Future Treatments
Future Treatments for NIDS
With the explosion of neuro-immune diseases, we face a crisis today like we have never experienced before. We do not have the luxury of leisurely researching all of the different parts of this disease process and hoping to find a cure in another 10 or 20 years. We are already at a point where our society is in grave trouble coping with this epidemic, and it will only get worse as we have to care for increasing numbers of adults with autism, as well as huge numbers with Alzheimer’s and other related disorders.
Switching Focus: The Medical Community’s Wake-Up Call
Now is the time to initiate a medical focus on children with NIDS—“throwing the switch” that recognizes these children are ill and must be treated with appropriate medical interventions, just as a physician would treat a child suffering from diabetes or cancer. Only then can medical protocols, such as the Goldberg Approach™, become expected and available now. It’s paramount that we move as fast as we can toward treatments for these diseases. Recognition of all NIDS conditions as medical (not developmental or psychological) disease by the American Academy of Pediatrics is a first critical step. Hearings need to be held regarding the reclassification of NIDS-related disorders. Until this occurs, there will not be an urgent pharmaceutical and research focus on finding medicines to treat this dysfunction, as there was for polio and other medical diseases/epidemics of the past.

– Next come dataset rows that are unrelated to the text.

(** C1, as stated, fails: on [cartWithOption] the page's total is 100 while
    the sum that counts option prices is 120. *)
Lemma cartTotal_omits_option_prices :
  cartTotal cartWithOption = 100%float
  /\ specTotal cartWithOption = 120%float
  /\ cartTotal cartWithOption <> specTotal cartWithOption.
Proof. vm_compute. repeat split; discriminate. Qed.

(** C1, amended: the cart total is the sum, line after line from 0, of
    [item.price * item.quantity]: it is 0 for the empty cart and a line added
    at the end adds its price times its quantity.  The selected options
    of a line do not contribute: replacing them leaves the total as it is. *)
Theorem cartTotal_is_sum_of_price_times_quantity :
  (forall cart : Cart,
     cartTotal cart
     = List.fold_left PrimFloat.add
         (List.map (fun line => (CartItem.price line * CartItem.quantity line)%float) cart)
         0%float)
  /\ cartTotal [] = 0%float
  /\ (forall (cart : Cart) (line : CartItem.t),
        cartTotal (cart ++ [line])
        = (cartTotal cart + CartItem.price line * CartItem.quantity line)%float)
  /\ (forall (cart : Cart) (reselect : CartItem.t -> list SelectedOption.t),
        cartTotal
          (List.map (fun line => CartItem.withSelectedOptions (reselect line) line) cart)
        = cartTotal cart).
Proof.
  split; [exact cartTotal_amounts|]. split; [done|]. split.
  - intros cart line. apply cartTotal_snoc.
  - intros cart reselect. rewrite !cartTotal_amounts. f_equal.
    rewrite List.map_map. apply List.map_ext. intros line.
    apply lineAmount_withSelectedOptions.
Qed.

(** ** Reordering the cart *)

Section Reordering.
Local Open Scope Z_scope.

Lemma exactTotal_Permutation (cart cart' : Cart) :
  cart ≡ₚ cart' -> exactTotal cart = exactTotal cart'.
Proof.
  unfold exactTotal.
  induction 1 as [|line l l' _ IH|x y l|l1 l2 l3 _ IH1 _ IH2]; simpl; lia.
Qed.

Lemma exactLine_nonneg (line : CartItem.t) :
  wholeLine line -> 0 <= exactLine line.
Proof. intros [[_ Hp] [_ Hq]]. unfold exactLine. nia. Qed.

Lemma exactTotal_nonneg (cart : Cart) :
  (forall line, In line cart -> wholeLine line) -> 0 <= exactTotal cart.
Proof.
  induction cart as [|line cart IH]; intros Hwhole; simpl; [done|].
  pose proof (exactLine_nonneg line (Hwhole line (or_introl eq_refl))).
  assert (0 <= exactTotal cart) by (apply IH; intros l Hl; apply Hwhole; by right).
  lia.
Qed.

(** The amount of a line of whole numbers is computed exactly. *)
Lemma lineAmount_exact (line : CartItem.t) :
  wholeLine line -> exactLine line < 2 ^ 53 ->
  lineAmount line = Z2Number (exactLine line).
Proof.
  intros [[Hp Hpr] [Hq Hqr]] Hlt. unfold lineAmount, exactLine in *.
  rewrite Hp, Hq at 1. by apply Z2Number_mul.
Qed.

(** So is the running total, from any exact start. *)
Lemma fold_total_exact (cart : Cart) (start : Z) :
  (forall line, In line cart -> wholeLine line) ->
  0 <= start -> start + exactTotal cart < 2 ^ 53 ->
  List.fold_left
    (fun total item => (total + CartItem.price item * CartItem.quantity item)%float)
    cart (Z2Number start)
  = Z2Number (start + exactTotal cart).
Proof.
  revert start. induction cart as [|line cart IH]; intros start Hwhole Hs Hlt.
  - simpl. by rewrite Z.add_0_r.
  - cbn [List.fold_left exactTotal List.fold_right] in *.
    fold (exactTotal cart) in *.
    assert (Hline : wholeLine line) by (apply Hwhole; by left).
    assert (Hrest : forall l, In l cart -> wholeLine l)
      by (intros l Hl; apply Hwhole; by right).
    pose proof (exactLine_nonneg line Hline).
    pose proof (exactTotal_nonneg cart Hrest).
    change (CartItem.price line * CartItem.quantity line)%float
      with (lineAmount line).
    rewrite (lineAmount_exact line Hline) by lia.
    rewrite Z2Number_add by lia.
    rewrite IH by (done || lia). f_equal. lia.
Qed.

Lemma cartTotal_exact (cart : Cart) :
  (forall line, In line cart -> wholeLine line) ->
  exactTotal cart < 2 ^ 53 ->
  cartTotal cart = Z2Number (exactTotal cart).
Proof.
  intros Hwhole Hlt. unfold cartTotal.
  change 0%float with (Z2Number 0).
  by rewrite fold_total_exact.
Qed.
End Reordering.

(** C9, as stated, fails: the lines priced 0.1, 0.2 and 0.3 total
    0.6000000000000001 in this order and 0.6 in the reverse order, the sums
    being rounded at each step. *)
Lemma cartTotal_depends_on_order :
  cartDescending ≡ₚ cartAscending
  /\ cartTotal cartAscending = 0.6000000000000001%float
  /\ cartTotal cartDescending = 0.6%float
  /\ cartTotal cartDescending <> cartTotal cartAscending.
Proof.
  split; [|vm_compute; repeat split; discriminate].
  change cartDescending with (List.rev cartAscending).
  symmetry. apply Permutation_rev.
Qed.

(** C9, amended: when every price and every quantity of the cart is a whole
    number from 0 to [2^53 - 1] and the exact total is below [2^53], the
    total computed is that exact total, and so the total of any reordering
    of the cart is the same. *)
Theorem cartTotal_reordering_of_whole_amounts (cart cart' : Cart) :
  (forall line, In line cart ->
     wholeNumber (CartItem.price line) /\ wholeNumber (CartItem.quantity line)) ->
  (exactTotal cart < 2 ^ 53)%Z ->
  cart ≡ₚ cart' ->
  cartTotal cart' = cartTotal cart
  /\ cartTotal cart = Z2Number (exactTotal cart).
Proof.
  intros Hwhole Hlt Hperm.
  assert (Hwhole' : forall line, In line cart' -> wholeLine line).
  { intros line Hin. apply Hwhole. apply list_elem_of_In.
    rewrite Hperm. by apply list_elem_of_In. }
  rewrite (cartTotal_exact cart Hwhole Hlt).
  rewrite (cartTotal_exact cart' Hwhole').
  - by rewrite (exactTotal_Permutation _ _ Hperm).
  - by rewrite <- (exactTotal_Permutation _ _ Hperm).
Qed.

(** ** Comparisons of numbers *)

Lemma SFcompare_antisym (x y : spec_float) :
  SFcompare y x = option_map CompOpp (SFcompare x y).
Proof.
  destruct x as [sx|sx| |sx mx ex], y as [sy|sy| |sy my ey];
    try destruct sx; try destruct sy; try reflexivity; simpl;
    rewrite (Z.compare_antisym ex ey);
    destruct (ex ?= ey)%Z; simpl; try reflexivity;
    rewrite ?CompOpp_involutive, Pos.compare_cont_antisym; reflexivity.
Qed.

(** [1 <= x] excludes [x < 1], as for the reals; a NaN satisfies neither. *)
Lemma leb_one_not_ltb (x : number) :
  (1 <=? x)%float = true -> (x <? 1)%float = false.
Proof.
  rewrite leb_spec, ltb_spec. unfold SFleb, SFltb.
  rewrite (SFcompare_antisym (Prim2SF 1%float) (Prim2SF x)).
  by destruct (SFcompare (Prim2SF 1%float) (Prim2SF x)) as [[]|].
Qed.

(** ** Cart lines *)

Section CartLines.
Variables (itemId : string) (selected : list SelectedOption.t).

Let key := sameLine itemId selected.

Lemma find_key_None (currentCart : Cart) :
  (forall line, In line currentCart -> key line = false) ->
  List.find key currentCart = None.
Proof.
  induction currentCart as [|line rest IH]; intros Hno; simpl; [done|].
  rewrite (Hno line) by (by left). apply IH. intros l Hl. apply Hno. by right.
Qed.

Lemma find_key_Some (currentCart : Cart) :
  (exists line, In line currentCart /\ key line = true) ->
  exists found, List.find key currentCart = Some found.
Proof.
  intros (line & Hin & Hkey).
  destruct (List.find key currentCart) as [found|] eqn:Hfind; [eauto|].
  by rewrite (List.find_none _ _ Hfind line Hin) in Hkey.
Qed.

Specialists in the field of pediatrics, pediatric immunology, pediatric infectious disease, pediatric neurology, and pediatric endocrinology (more secondary than root cause) must join forces to do research and clinical trials aimed at treating the root causes of “autism” and other NIDS disorders in children. Researchers working in isolation on individual pieces of the medical puzzle might take decades more to find a treatment. If used properly, new agents called immune modulators, currently in the developmental pipeline, potentially could normalize the immune system and reduce dependence on other combinations of medicines. At this time, immune modulators are not slated for medical research in children, especially in relation to NIDS conditions, as many of these conditions wrongly continue to be defined as developmental delays or disorders.